Data records ::

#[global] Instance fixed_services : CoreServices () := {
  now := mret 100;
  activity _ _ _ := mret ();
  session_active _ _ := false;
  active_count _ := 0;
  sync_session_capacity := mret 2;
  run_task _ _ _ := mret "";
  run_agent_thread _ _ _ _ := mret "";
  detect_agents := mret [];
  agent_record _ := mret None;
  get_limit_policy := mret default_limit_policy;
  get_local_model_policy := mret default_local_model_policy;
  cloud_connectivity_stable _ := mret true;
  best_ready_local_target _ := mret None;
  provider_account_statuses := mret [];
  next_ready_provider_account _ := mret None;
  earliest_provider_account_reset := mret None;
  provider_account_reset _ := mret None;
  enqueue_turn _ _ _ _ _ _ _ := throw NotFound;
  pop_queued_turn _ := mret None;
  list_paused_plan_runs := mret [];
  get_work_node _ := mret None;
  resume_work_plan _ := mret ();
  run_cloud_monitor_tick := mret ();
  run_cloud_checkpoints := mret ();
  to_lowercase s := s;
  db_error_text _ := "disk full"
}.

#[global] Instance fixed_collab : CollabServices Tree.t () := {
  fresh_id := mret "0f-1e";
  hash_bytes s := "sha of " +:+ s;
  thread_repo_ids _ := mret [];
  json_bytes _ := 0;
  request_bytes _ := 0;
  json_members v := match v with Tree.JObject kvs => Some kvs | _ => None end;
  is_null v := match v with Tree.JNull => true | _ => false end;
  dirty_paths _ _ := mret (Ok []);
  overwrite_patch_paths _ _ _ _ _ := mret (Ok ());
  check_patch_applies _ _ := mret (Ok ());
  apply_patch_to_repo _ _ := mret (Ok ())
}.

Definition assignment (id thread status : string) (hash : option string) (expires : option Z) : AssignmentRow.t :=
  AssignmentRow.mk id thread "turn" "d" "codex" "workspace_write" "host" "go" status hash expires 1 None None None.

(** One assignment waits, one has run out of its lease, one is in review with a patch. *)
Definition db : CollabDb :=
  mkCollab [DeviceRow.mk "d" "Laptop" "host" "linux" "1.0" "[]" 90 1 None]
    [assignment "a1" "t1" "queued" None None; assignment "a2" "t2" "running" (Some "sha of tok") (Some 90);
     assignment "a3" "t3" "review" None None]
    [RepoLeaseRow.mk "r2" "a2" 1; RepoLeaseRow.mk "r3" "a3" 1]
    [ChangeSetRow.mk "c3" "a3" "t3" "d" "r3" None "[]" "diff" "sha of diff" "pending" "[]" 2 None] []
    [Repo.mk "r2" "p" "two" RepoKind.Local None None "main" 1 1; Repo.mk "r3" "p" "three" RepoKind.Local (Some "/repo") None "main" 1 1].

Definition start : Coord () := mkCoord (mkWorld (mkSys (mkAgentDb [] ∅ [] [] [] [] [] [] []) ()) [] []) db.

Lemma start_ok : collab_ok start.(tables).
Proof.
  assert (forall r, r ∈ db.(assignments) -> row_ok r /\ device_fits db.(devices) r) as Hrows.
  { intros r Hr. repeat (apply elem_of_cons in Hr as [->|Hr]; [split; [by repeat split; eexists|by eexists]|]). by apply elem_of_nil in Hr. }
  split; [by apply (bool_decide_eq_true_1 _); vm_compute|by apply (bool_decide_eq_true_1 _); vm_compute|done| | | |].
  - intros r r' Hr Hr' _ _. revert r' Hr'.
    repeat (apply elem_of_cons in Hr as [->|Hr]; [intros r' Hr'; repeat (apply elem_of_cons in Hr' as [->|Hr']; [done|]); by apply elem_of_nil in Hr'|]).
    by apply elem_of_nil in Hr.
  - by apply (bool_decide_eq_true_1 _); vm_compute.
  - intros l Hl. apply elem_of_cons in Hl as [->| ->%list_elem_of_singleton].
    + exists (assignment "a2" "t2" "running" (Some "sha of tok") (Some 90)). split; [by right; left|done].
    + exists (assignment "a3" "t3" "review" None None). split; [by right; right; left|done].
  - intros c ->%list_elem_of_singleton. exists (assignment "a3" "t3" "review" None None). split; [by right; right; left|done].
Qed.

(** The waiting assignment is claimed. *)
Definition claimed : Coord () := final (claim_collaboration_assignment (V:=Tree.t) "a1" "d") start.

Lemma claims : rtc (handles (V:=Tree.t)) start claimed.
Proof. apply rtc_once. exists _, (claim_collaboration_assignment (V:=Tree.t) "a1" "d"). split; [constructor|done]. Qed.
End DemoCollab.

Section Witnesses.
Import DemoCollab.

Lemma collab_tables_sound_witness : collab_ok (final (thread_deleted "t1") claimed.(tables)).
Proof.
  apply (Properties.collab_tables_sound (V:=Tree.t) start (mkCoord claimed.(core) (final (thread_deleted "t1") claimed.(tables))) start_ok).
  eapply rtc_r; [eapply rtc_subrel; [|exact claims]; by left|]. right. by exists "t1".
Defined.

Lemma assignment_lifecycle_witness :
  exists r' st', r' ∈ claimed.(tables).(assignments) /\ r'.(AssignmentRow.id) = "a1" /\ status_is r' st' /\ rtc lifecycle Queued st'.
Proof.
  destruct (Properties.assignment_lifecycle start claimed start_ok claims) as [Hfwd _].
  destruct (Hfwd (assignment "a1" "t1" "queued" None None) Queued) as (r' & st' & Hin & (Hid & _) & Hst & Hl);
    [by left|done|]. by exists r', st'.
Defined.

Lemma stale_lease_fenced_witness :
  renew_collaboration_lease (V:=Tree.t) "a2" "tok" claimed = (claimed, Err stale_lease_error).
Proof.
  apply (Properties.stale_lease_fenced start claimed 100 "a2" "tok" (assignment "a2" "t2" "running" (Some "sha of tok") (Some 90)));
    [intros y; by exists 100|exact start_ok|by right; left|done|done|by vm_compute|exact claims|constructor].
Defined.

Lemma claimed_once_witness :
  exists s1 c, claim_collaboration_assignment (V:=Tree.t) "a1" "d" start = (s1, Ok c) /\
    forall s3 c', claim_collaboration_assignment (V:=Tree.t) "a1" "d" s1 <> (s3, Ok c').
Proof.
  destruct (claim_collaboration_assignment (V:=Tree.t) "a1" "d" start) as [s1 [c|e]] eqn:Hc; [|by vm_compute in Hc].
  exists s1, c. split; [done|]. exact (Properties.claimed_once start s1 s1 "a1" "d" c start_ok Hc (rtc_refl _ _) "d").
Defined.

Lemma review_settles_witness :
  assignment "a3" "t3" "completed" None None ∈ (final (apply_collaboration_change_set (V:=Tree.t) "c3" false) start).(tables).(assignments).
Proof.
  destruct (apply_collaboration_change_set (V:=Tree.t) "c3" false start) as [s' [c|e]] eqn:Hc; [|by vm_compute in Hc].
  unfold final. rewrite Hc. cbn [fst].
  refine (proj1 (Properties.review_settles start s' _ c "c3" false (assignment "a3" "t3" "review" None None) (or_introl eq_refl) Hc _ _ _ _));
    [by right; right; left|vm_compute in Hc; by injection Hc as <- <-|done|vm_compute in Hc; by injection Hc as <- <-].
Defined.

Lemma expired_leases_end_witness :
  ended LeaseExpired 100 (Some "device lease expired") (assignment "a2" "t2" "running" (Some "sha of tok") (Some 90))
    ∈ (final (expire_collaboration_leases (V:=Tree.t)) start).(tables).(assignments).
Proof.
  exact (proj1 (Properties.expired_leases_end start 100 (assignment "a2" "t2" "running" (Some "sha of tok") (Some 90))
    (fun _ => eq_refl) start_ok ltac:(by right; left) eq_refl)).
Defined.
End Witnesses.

Description of the task :: Every record should be given again exactly.

Response to this task ::
#[global] Instance fixed_services : CoreServices () := {
  now := mret 100;
  activity _ _ _ := mret ();
  session_active _ _ := false;
  active_count _ := 0;
  sync_session_capacity := mret 2;
  run_task _ _ _ := mret "";
  run_agent_thread _ _ _ _ := mret "";
  detect_agents := mret [];
  agent_record _ := mret None;
  get_limit_policy := mret default_limit_policy;
  get_local_model_policy := mret default_local_model_policy;
  cloud_connectivity_stable _ := mret true;
  best_ready_local_target _ := mret None;
  provider_account_statuses := mret [];
  next_ready_provider_account _ := mret None;
  earliest_provider_account_reset := mret None;
  provider_account_reset _ := mret None;
  enqueue_turn _ _ _ _ _ _ _ := throw NotFound;
  pop_queued_turn _ := mret None;
  list_paused_plan_runs := mret [];
  get_work_node _ := mret None;
  resume_work_plan _ := mret ();
  run_cloud_monitor_tick := mret ();
  run_cloud_checkpoints := mret ();
  to_lowercase s := s;
  db_error_text _ := "disk full"
}.

#[global] Instance fixed_collab : CollabServices Tree.t () := {
  fresh_id := mret "0f-1e";
  hash_bytes s := "sha of " +:+ s;
  thread_repo_ids _ := mret [];
  json_bytes _ := 0;
  request_bytes _ := 0;
  json_members v := match v with Tree.JObject kvs => Some kvs | _ => None end;
  is_null v := match v with Tree.JNull => true | _ => false end;
  dirty_paths _ _ := mret (Ok []);
  overwrite_patch_paths _ _ _ _ _ := mret (Ok ());
  check_patch_applies _ _ := mret (Ok ());
  apply_patch_to_repo _ _ := mret (Ok ())
}.

Definition assignment (id thread status : string) (hash : option string) (expires : option Z) : AssignmentRow.t :=
  AssignmentRow.mk id thread "turn" "d" "codex" "workspace_write" "host" "go" status hash expires 1 None None None.

(** One assignment waits, one has run out of its lease, one is in review with a patch. *)
Definition db : CollabDb :=
  mkCollab [DeviceRow.mk "d" "Laptop" "host" "linux" "1.0" "[]" 90 1 None]
    [assignment "a1" "t1" "queued" None None; assignment "a2" "t2" "running" (Some "sha of tok") (Some 90);
     assignment "a3" "t3" "review" None None]
    [RepoLeaseRow.mk "r2" "a2" 1; RepoLeaseRow.mk "r3" "a3" 1]
    [ChangeSetRow.mk "c3" "a3" "t3" "d" "r3" None "[]" "diff" "sha of diff" "pending" "[]" 2 None] []
    [Repo.mk "r2" "p" "two" RepoKind.Local None None "main" 1 1; Repo.mk "r3" "p" "three" RepoKind.Local (Some "/repo") None "main" 1 1].

Definition start : Coord () := mkCoord (mkWorld (mkSys (mkAgentDb [] ∅ [] [] [] [] [] [] []) ()) [] []) db.

Lemma start_ok : collab_ok start.(tables).
Proof.
  assert (forall r, r ∈ db.(assignments) -> row_ok r /\ device_fits db.(devices) r) as Hrows.
  { intros r Hr. repeat (apply elem_of_cons in Hr as [->|Hr]; [split; [by repeat split; eexists|by eexists]|]). by apply elem_of_nil in Hr. }
  split; [by apply (bool_decide_eq_true_1 _); vm_compute|by apply (bool_decide_eq_true_1 _); vm_compute|done| | | |].
  - intros r r' Hr Hr' _ _. revert r' Hr'.
    repeat (apply elem_of_cons in Hr as [->|Hr]; [intros r' Hr'; repeat (apply elem_of_cons in Hr' as [->|Hr']; [done|]); by apply elem_of_nil in Hr'|]).
    by apply elem_of_nil in Hr.
  - by apply (bool_decide_eq_true_1 _); vm_compute.
  - intros l Hl. apply elem_of_cons in Hl as [->| ->%list_elem_of_singleton].
    + exists (assignment "a2" "t2" "running" (Some "sha of tok") (Some 90)). split; [by right; left|done].
    + exists (assignment "a3" "t3" "review" None None). split; [by right; right; left|done].
  - intros c ->%list_elem_of_singleton. exists (assignment "a3" "t3" "review" None None). split; [by right; right; left|done].
Qed.

(** The waiting assignment is claimed. *)
Definition claimed : Coord () := final (claim_collaboration_assignment (V:=Tree.t) "a1" "d") start.

Lemma claims : rtc (handles (V:=Tree.t)) start claimed.
Proof. apply rtc_once. exists _, (claim_collaboration_assignment (V:=Tree.t) "a1" "d"). split; [constructor|done]. Qed.
End DemoCollab.

Section Witnesses.
Import DemoCollab.

Lemma collab_tables_sound_witness : collab_ok (final (thread_deleted "t1") claimed.(tables)).
Proof.
  apply (Properties.collab_tables_sound (V:=Tree.t) start (mkCoord claimed.(core) (final (thread_deleted "t1") claimed.(tables))) start_ok).
  eapply rtc_r; [eapply rtc_subrel; [|exact claims]; by left|]. right. by exists "t1".
Defined.

Lemma assignment_lifecycle_witness :
  exists r' st', r' ∈ claimed.(tables).(assignments) /\ r'.(AssignmentRow.id) = "a1" /\ status_is r' st' /\ rtc lifecycle Queued st'.
Proof.
  destruct (Properties.assignment_lifecycle start claimed start_ok claims) as [Hfwd _].
  destruct (Hfwd (assignment "a1" "t1" "queued" None None) Queued) as (r' & st' & Hin & (Hid & _) & Hst & Hl);
    [by left|done|]. by exists r', st'.
Defined.

Lemma stale_lease_fenced_witness :
  renew_collaboration_lease (V:=Tree.t) "a2" "tok" claimed = (claimed, Err stale_lease_error).
Proof.
  apply (Properties.stale_lease_fenced start claimed 100 "a2" "tok" (assignment "a2" "t2" "running" (Some "sha of tok") (Some 90)));
    [intros y; by exists 100|exact start_ok|by right; left|done|done|by vm_compute|exact claims|constructor].
Defined.

Lemma claimed_once_witness :
  exists s1 c, claim_collaboration_assignment (V:=Tree.t) "a1" "d" start = (s1, Ok c) /\
    forall s3 c', claim_collaboration_assignment (V:=Tree.t) "a1" "d" s1 <> (s3, Ok c').
Proof.
  destruct (claim_collaboration_assignment (V:=Tree.t) "a1" "d" start) as [s1 [c|e]] eqn:Hc; [|by vm_compute in Hc].
  exists s1, c. split; [done|]. exact (Properties.claimed_once start s1 s1 "a1" "d" c start_ok Hc (rtc_refl _ _) "d").
Defined.

Lemma review_settles_witness :
  assignment "a3" "t3" "completed" None None ∈ (final (apply_collaboration_change_set (V:=Tree.t) "c3" false) start).(tables).(assignments).
Proof.
  destruct (apply_collaboration_change_set (V:=Tree.t) "c3" false start) as [s' [c|e]] eqn:Hc; [|by vm_compute in Hc].
  unfold final. rewrite Hc. cbn [fst].
  refine (proj1 (Properties.review_settles start s' _ c "c3" false (assignment "a3" "t3" "review" None None) (or_introl eq_refl) Hc _ _ _ _));
    [by right; right; left|vm_compute in Hc; by injection Hc as <- <-|done|vm_compute in Hc; by injection Hc as <- <-].
Defined.

Lemma expired_leases_end_witness :
  ended LeaseExpired 100 (Some "device lease expired") (assignment "a2" "t2" "running" (Some "sha of tok") (Some 90))
    ∈ (final (expire_collaboration_leases (V:=Tree.t)) start).(tables).(assignments).
Proof.
  exact (proj1 (Properties.expired_leases_end start 100 (assignment "a2" "t2" "running" (Some "sha of tok") (Some 90))
    (fun _ => eq_refl) start_ok ltac:(by right; left) eq_refl)).
Defined.
End Witnesses.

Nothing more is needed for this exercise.